The hot analytical system of a kind of fluidized bed coal

Technical field

The utility model relates to pyrolysis of coal field, particularly relates to the hot analytical system of a kind of fluidized bed coal.

Background technology

" oil-poor, weak breath, relative rich coal " is the current Energy Situation of China.Along with the high speed development of Chinese national economy and improving constantly of living standards of the people, the imbalance between supply and demand of primary energy source PetroChina Company Limited. becomes increasingly conspicuous, Chinese crude oil net importation amount 3.1 hundred million tons in 2014,59.6% is reached to the interdependency of overseas oil, and by the restriction in national power and foreign exchange, China is difficult to support so large-scale petroleum import, and national energy security cannot ensure, oil and gas gap problem urgently to be resolved hurrily.Compared with oil, the proportion that coal in China output and consumption account in primary energy source remains on about 70% always, how Development of Novel Coal Chemical Industry, builds large-scale New Coal Chemical Poly-generation project, produces the vital task that oil replacement product is becoming China's energy construction.
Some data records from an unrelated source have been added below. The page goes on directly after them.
(* ===== verification/Cli.v ===== *)
(** * The command line (src/cli/cli.ts)

    Each command of the administration tool: its action, run between the
    subscription and the unsubscription of the client.  A command runs in the
    state of the client, leaves a trace of what it did, and may throw.  The
    terminal, the network and the parsing of the arguments by bn.js and web3.js
    come from the environment. *)
From Stdlib Require Import SpecFloat.
From S2P Require Import Prelude BN Types JsMap Idl Client Admin Config.

#[local] Open Scope string_scope.

(** ** Traces *)
Inductive CliEvent :=
  | Subscribing | Subscribed_ | UserSubscribing | UserSubscribed
  | Prompt (question : string)
  | PromptChange (verb : string) (percentChange : Number)
                                    (** [You are <verb> k by <percentChange>%. ...] *)
  | Sent (tx : Transaction)
  | Canceling
  | Complained                      (** [logError] *)
  | Logged (e : JsError)            (** [log.error(e)] of the wrappers *)
  | UserUnsubscribing | UserUnsubscribed | Unsubscribing | Unsubscribed_.

(** What a command meets: the outcomes of the subscriptions and of sending a
    transaction, the answer to its question, the parsers of its arguments, and
    what [admin.initialize] needs. [encodeBool] is what the encoding of the
    request makes of a string in place of a boolean. *)
Record CliEnv := mkCliEnv {
  ce_chain : Chain;
  ce_subscribe : result unit;
  ce_unsubscribe : result unit;
  ce_userSubscribe : result unit;
  ce_userUnsubscribe : result unit;
  ce_send : Transaction -> result unit;
  ce_answer : string;
  ce_newBN : string -> result Z;
  ce_newKey : string -> result PublicKey;
  ce_encodeBool : string -> bool;
  ce_stateExists : PublicKey -> result bool;
  ce_initializeKeys : InitializeKeys
}.

(** ** Commands: state, trace and exceptions *)
Definition Cli (A : Type) : Type := Client -> Client * list CliEvent * result A.

#[export] Instance Cli_ret : MRet Cli := fun A a c => (c, [], Ok a).
#[export] Instance Cli_bind : MBind Cli := fun A B f m c =>
  match m c with
  | (c1, e1, Ok a) => let '(c2, e2, r) := f a c1 in (c2, (e1 ++ e2)%list, r)
  | (c1, e1, Throw e) => (c1, e1, Throw e)
  end.

Definition tell (ev : CliEvent) : Cli unit := fun c => (c, [ev], Ok tt).
Definition liftR {A} (r : result A) : Cli A := fun c => (c, [], r).
Definition ofMethod {A} (m : Method A) : Cli A := fun c => let '(c', r) := m c in (c', [], r).

(** [try { action } catch (e) { log.error(e) }] *)
Definition tryLog (action : Cli unit) : Cli unit := fun c =>
  match action c with
  | (c', evs, Throw e) => (c', (evs ++ [Logged e])%list, Ok tt)
  | r => r
  end.

Inductive Command :=
  | CInitialize (collateralMint adminControlsPrices : string)
  | CInitializeMarket (marketIndex priceOracle baseAssetReserve quoteAssetReserve periodicity
      pegMultiplier : string)
  | CUpdateDiscountMint (discountMint : string)
  | CIncreaseK (market numerator denominator : string) (force : bool)
  | CDecreaseK (market numerator denominator : string) (force : bool)
  | CRepeg (market peg : string)
  | CPauseExchange | CUnpauseExchange | CPauseFunding | CUnpauseFunding
  | CUpdateOracleTwap (market : string)
  | CResetOracleTwap (market : string)
  | CDeposit (amount : string).

Section Cli.
Context {B : BNLib}.
Variable env : CliEnv.
#[local] Abbreviation chain := (ce_chain env).

(** Awaiting a method of the client that sends its transaction. *)
Definition sendTx (m : Method Transaction) : Cli unit :=
  tx ← ofMethod m; _ ← tell (Sent tx); liftR (ce_send env tx).

(** [promptly.prompt] *)
Definition prompt (question : CliEvent) : Cli string :=
  _ ← tell question; mret (ce_answer env).

(** [marketIndexFromSymbol] *)
Definition findMarket (symbol : string) : option MarketConfig :=
  head (List.filter (fun m => bool_decide (mc_baseAssetSymbol m = symbol)) Markets).
Definition marketIndexFromSymbol (symbol : string) : Cli Z :=
  match findMarket symbol with
  | Some m => mret (mc_marketIndex m)
  | None =>
      _ ← tell Complained;
      liftR (Throw (JsErr ("Could not find market index for " +:+ symbol)))
  end.

(** [Math.abs((numerator.toNumber() / denominator.toNumber()) * 100 - 100)] *)
Definition percentChangeOf (n d : Z) : Number :=
  SFabs (SFsub prec53 emax1024 (num_mul (num_div (num_of_Z n) (num_of_Z d)) (num_of_Z 100))
           (num_of_Z 100)).
Definition percentChange (numerator denominator : Z) : result Number :=
  n ← bn_toNumber numerator; d ← bn_toNumber denominator; Ok (percentChangeOf n d).

(** [x > y] *)
Definition num_gt (x y : Number) : bool := SFltb y x.

(** [admin.getMarketsAccount().markets[market.toNumber()].amm] *)
Definition marketAmm (market : Z) : result AMM :=
  markets ← subscribedMarkets chain;
  i ← bn_toNumber market;
  m ← deref (js_index (ma_markets markets) i);
  Ok (mkt_amm m).

(** The end of [increase-k] and [decrease-k]. *)
Definition scaleK (market numerator denominator : Z) : Cli unit :=
  amm ← liftR (marketAmm market);
  newSqrtK ← liftR (bn_div (amm_sqrtK amm * numerator)%Z denominator);
  sendTx (updateK chain newSqrtK market).

(** [increase-k] *)
Definition increaseK (market numerator denominator : string) (force : bool) : Cli unit :=
  market ← marketIndexFromSymbol market;
  numerator ← liftR (ce_newBN env numerator);
  denominator ← liftR (ce_newBN env denominator);
  if (numerator <? denominator)%Z then tell Complained
  else
    change ← liftR (percentChange numerator denominator);
    if num_gt change (num_of_Z 10) && negb force then tell Complained
    else
      answer ← prompt (PromptChange "increasing" change);
      if negb (bool_decide (answer = "y")) then tell Canceling
      else scaleK market numerator denominator.

(** [decrease-k] *)
Definition decreaseK (market numerator denominator : string) (force : bool) : Cli unit :=
  market ← marketIndexFromSymbol market;
  numerator ← liftR (ce_newBN env numerator);
  denominator ← liftR (ce_newBN env denominator);
  if (denominator <? numerator)%Z then tell Complained
  else
    change ← liftR (percentChange numerator denominator);
    if num_gt change (num_of_Z 2) then tell Complained
    else
      answer ← prompt (PromptChange "decreasing" change);
      if negb (bool_decide (answer = "y")) && negb force then tell Canceling
      else scaleK market numerator denominator.

(** [repeg] *)
Definition repeg (market peg : string) : Cli unit :=
  market ← marketIndexFromSymbol market;
  peg ← liftR (ce_newBN env peg);
  _ ← liftR (marketAmm market);
  sendTx (repegAmmCurve chain peg market).

(** [pause-exchange], [unpause-exchange], [pause-funding], [unpause-funding] *)
Definition confirmed (question : string) (m : Method Transaction) : Cli unit :=
  answer ← prompt (Prompt question);
  if negb (bool_decide (answer = "y")) then tell Canceling else sendTx m.

(** [initialize], [initialize-market], [update-discount-mint] *)
Definition cliInitialize (collateralMint adminControlsPrices : string) : Cli unit :=
  collateralMintPublicKey ← liftR (ce_newKey env collateralMint);
  '(initializeTx, initializeHistoryTx) ←
    ofMethod (initialize chain (ce_stateExists env) (ce_initializeKeys env)
                collateralMintPublicKey (ce_encodeBool env adminControlsPrices));
  _ ← tell (Sent initializeTx);
  _ ← liftR (ce_send env initializeTx);
  _ ← tell (Sent initializeHistoryTx);
  liftR (ce_send env initializeHistoryTx).
Definition cliInitializeMarket (marketIndex priceOracle baseAssetReserve quoteAssetReserve
    periodicity pegMultiplier : string) : Cli unit :=
  marketIndex ← liftR (ce_newBN env marketIndex);
  priceOracle ← liftR (ce_newKey env priceOracle);
  baseAssetReserve ← liftR (ce_newBN env baseAssetReserve);
  quoteAssetReserve ← liftR (ce_newBN env quoteAssetReserve);
  periodicity ← liftR (ce_newBN env periodicity);
  pegMultiplier ← liftR (ce_newBN env pegMultiplier);
  sendTx (initializeMarket chain marketIndex priceOracle baseAssetReserve quoteAssetReserve
            periodicity (Some pegMultiplier)).
Definition cliUpdateDiscountMint (discountMint : string) : Cli unit :=
  discountMint ← liftR (ce_newKey env discountMint);
  sendTx (updateDiscountMint chain discountMint).

(** [update-oracle-twap], [reset-oracle-twap] *)
Definition oracleTwap (m : Z -> Method Transaction) (market : string) : Cli unit :=
  market ← marketIndexFromSymbol market; sendTx (m market).

(** [deposit] *)
Definition deposit (amount : string) : Cli unit :=
  amount ← liftR (ce_newBN env amount);
  state ← liftR (subscribedState chain);
  authority ← ofMethod (gets cl_wallet);
  let associatedTokenPublicKey :=
    getAssociatedTokenAddress chain (st_collateralMint state) authority in
  sendTx (depositCollateral chain amount associatedTokenPublicKey None).

Definition actionOf (cmd : Command) : Cli unit :=
  match cmd with
  | CInitialize mint prices => cliInitialize mint prices
  | CInitializeMarket i o b q p m => cliInitializeMarket i o b q p m
  | CUpdateDiscountMint mint => cliUpdateDiscountMint mint
  | CIncreaseK m n d force => increaseK m n d force
  | CDecreaseK m n d force => decreaseK m n d force
  | CRepeg m p => repeg m p
  | CPauseExchange =>
      confirmed "Are you sure you want to 'pause' the exchange? y/n" (updateExchangePaused chain true)
  | CUnpauseExchange =>
      confirmed "Are you sure you want to 'unpause' the exchange? y/n"
        (updateExchangePaused chain false)
  | CPauseFunding =>
      confirmed "Are you sure you want to 'pause' funding? y/n" (updateFundingPaused chain true)
  | CUnpauseFunding =>
      confirmed "Are you sure you want to 'unpause' funding? y/n" (updateFundingPaused chain false)
  | CUpdateOracleTwap m => oracleTwap (updateAmmOracleTwap chain) m
  | CResetOracleTwap m => oracleTwap (resetAmmOracleTwap chain) m
  | CDeposit amount => deposit amount
  end.

(** [wrapActionInAdminSubscribeUnsubscribe] *)
Definition wrapAdmin (action : Cli unit) : Cli unit :=
  _ ← tell Subscribing;
  _ ← liftR (ce_subscribe env);
  _ ← tell Subscribed_;
  _ ← tryLog action;
  _ ← tell Unsubscribing;
  _ ← liftR (ce_unsubscribe env);
  tell Unsubscribed_.

(** [wrapActionInUserSubscribeUnsubscribe] *)
Definition wrapUser (action : Cli unit) : Cli unit :=
  _ ← tell Subscribing;
  _ ← liftR (ce_subscribe env);
  _ ← tell Subscribed_;
  _ ← tell UserSubscribing;
  _ ← liftR (ce_userSubscribe env);
  _ ← tell UserSubscribed;
  _ ← tryLog action;
  _ ← tell UserUnsubscribing;
  _ ← liftR (ce_userUnsubscribe env);
  _ ← tell UserUnsubscribed;
  _ ← tell Unsubscribing;
  _ ← liftR (ce_unsubscribe env);
  tell Unsubscribed_.

Definition runCommand (cmd : Command) : Cli unit :=
  match cmd with
  | CDeposit _ => wrapUser (actionOf cmd)
  | _ => wrapAdmin (actionOf cmd)
  end.
End Cli.

(** ** The configuration file *)

(** The file: its JSON object as an association list, in the order of the
    properties, or no file. *)
Definition ConfigFile := option (list (string * string)).

Definition ENOENT : JsError := LibErr "ENOENT".

(** [getConfig], [config init], [config set] *)
Definition getConfig (file : ConfigFile) : option (list (string * string)) := file.
Definition configInit (homedir : string) (file : ConfigFile) : ConfigFile :=
  Some [("env", "devnet"); ("url", "https://api.devnet.solana.com");
        ("keypair", homedir +:+ "/.config/solana/id.json")].
Definition configSet (key value : string) (file : ConfigFile) : ConfigFile * result unit :=
  if negb (bool_decide (key = "env")) && negb (bool_decide (key = "url")) &&
     negb (bool_decide (key = "keypair"))
  then (file, Ok tt)
  else
    match file with
    | None => (file, Throw ENOENT)
    | Some config => (Some (js_set key value config), Ok tt)
    end.

(** The options of a command. *)
Record CliOptions := mkCliOptions {
  co_env : option string; co_keypair : option string; co_url : option string
}.

Definition falsy (o : option string) : bool :=
  match o with None => true | Some s => bool_decide (s = EmptyString) end.

(** [if (!x) { x = config.key; }] *)
Definition orConfig (x : option string) (key : string) (file : ConfigFile) : result (option string) :=
  if falsy x then config ← deref (getConfig file); Ok (js_get key config) else Ok x.

(** [adminFromOptions] up to the objects it builds: the url of the connection,
    the path of the key pair and the address of the program. [newKey] is
    [new PublicKey]. *)
Definition adminFromOptions (newKey : option string -> result PublicKey) (options : CliOptions)
    (file : ConfigFile) (currentConfig : DriftConfig)
    : DriftConfig * result (option string * string * PublicKey) :=
  match orConfig (co_env options) "env" file with
  | Throw e => (currentConfig, Throw e)
  | Ok env =>
      let '(currentConfig, sdkConfig) := sdkInitialize env None currentConfig in
      (currentConfig,
       url ← orConfig (co_url options) "url" file;
       keypair ← orConfig (co_keypair options) "keypair" file;
       keypairPath ←
         (if falsy keypair then Throw (JsErr "Keypair is required!") else deref keypair);
       programId ← newKey (dc_CLEARING_HOUSE_PROGRAM_ID sdkConfig);
       Ok (url, keypairPath, programId))
  end.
Coal fast pyrolysis process can obtain high-quality tar under comparatively mild conditions, and clean semicoke and coal gas, high-quality tar can hydrofining be the Chemicals such as light-end products.Mostly pyrolysis of coal process is thermo-negative reaction, traditional technology to be the mode solving pyrolysis of coal process need heat be solid thermal carriers heat supply (the Lurgi-ruhr-gas technique etc. as the DG pyrolytic process of Dalian University of Technology, Oil Shale Corporation of America TOSCOAL technique, German Rule LURGI) or gaseous heat-carrier heat supply (as vertical heater technique, multistage rotary kiln technique etc.).The reaction heat heat solid thermal barrier that solid thermal carriers heat supply generally adopts combustion parts pyrolysis char to discharge is pyrolytic process heat supply by gas-solid separating device heat of dissociation carrier; The heat smoke that gaseous heat-carrier heat supply then generally adopts combustion parts semicoke or pyrolysis coal gas to produce is pyrolytic process heat supply.Figure 1 shows that the technical scheme of existing solid thermal carriers technique; broken coal enters pyrolysis unit (fluidized-bed, down-flow fluidized bed using ECT or moving-bed) by feeding unit; the thermal barrier particle heated with burned unit (circulating fluidized bed) mixes; raw pyrolytic reaction is issued the temperature of 500 ~ 650 DEG C; generate pyrolysis coal gas, tar and semicoke; wherein the returning charge of part semicoke is to fuel element; at the temperature of 900 ~ 950 DEG C, combustion reactions occurs, the reaction heat of generation is used for heat solid thermal barrier for pyrolytic reaction provides heat.At present, the Lurgi-ruhr-gas technique etc. of the DG pyrolytic process of Dalian University of Technology, Oil Shale Corporation of America TOSCOAL technique, German Rule LURGI is all typically used of solid thermal carriers technique.The shortcoming of the program is: solid thermal carriers heat supply generally adopts double bed pyrolytic process, invests high, and thermal barrier adopts circulating fluidized bed to heat at fuel element, apparatus body high (tens meters of rice even up to a hundred), and equipment operation energy consumption is high; Meanwhile, technique pyrolysis char when carrying out pyrolysis mixes mutually with thermal barrier, and semicoke separating-purifying exists difficulty.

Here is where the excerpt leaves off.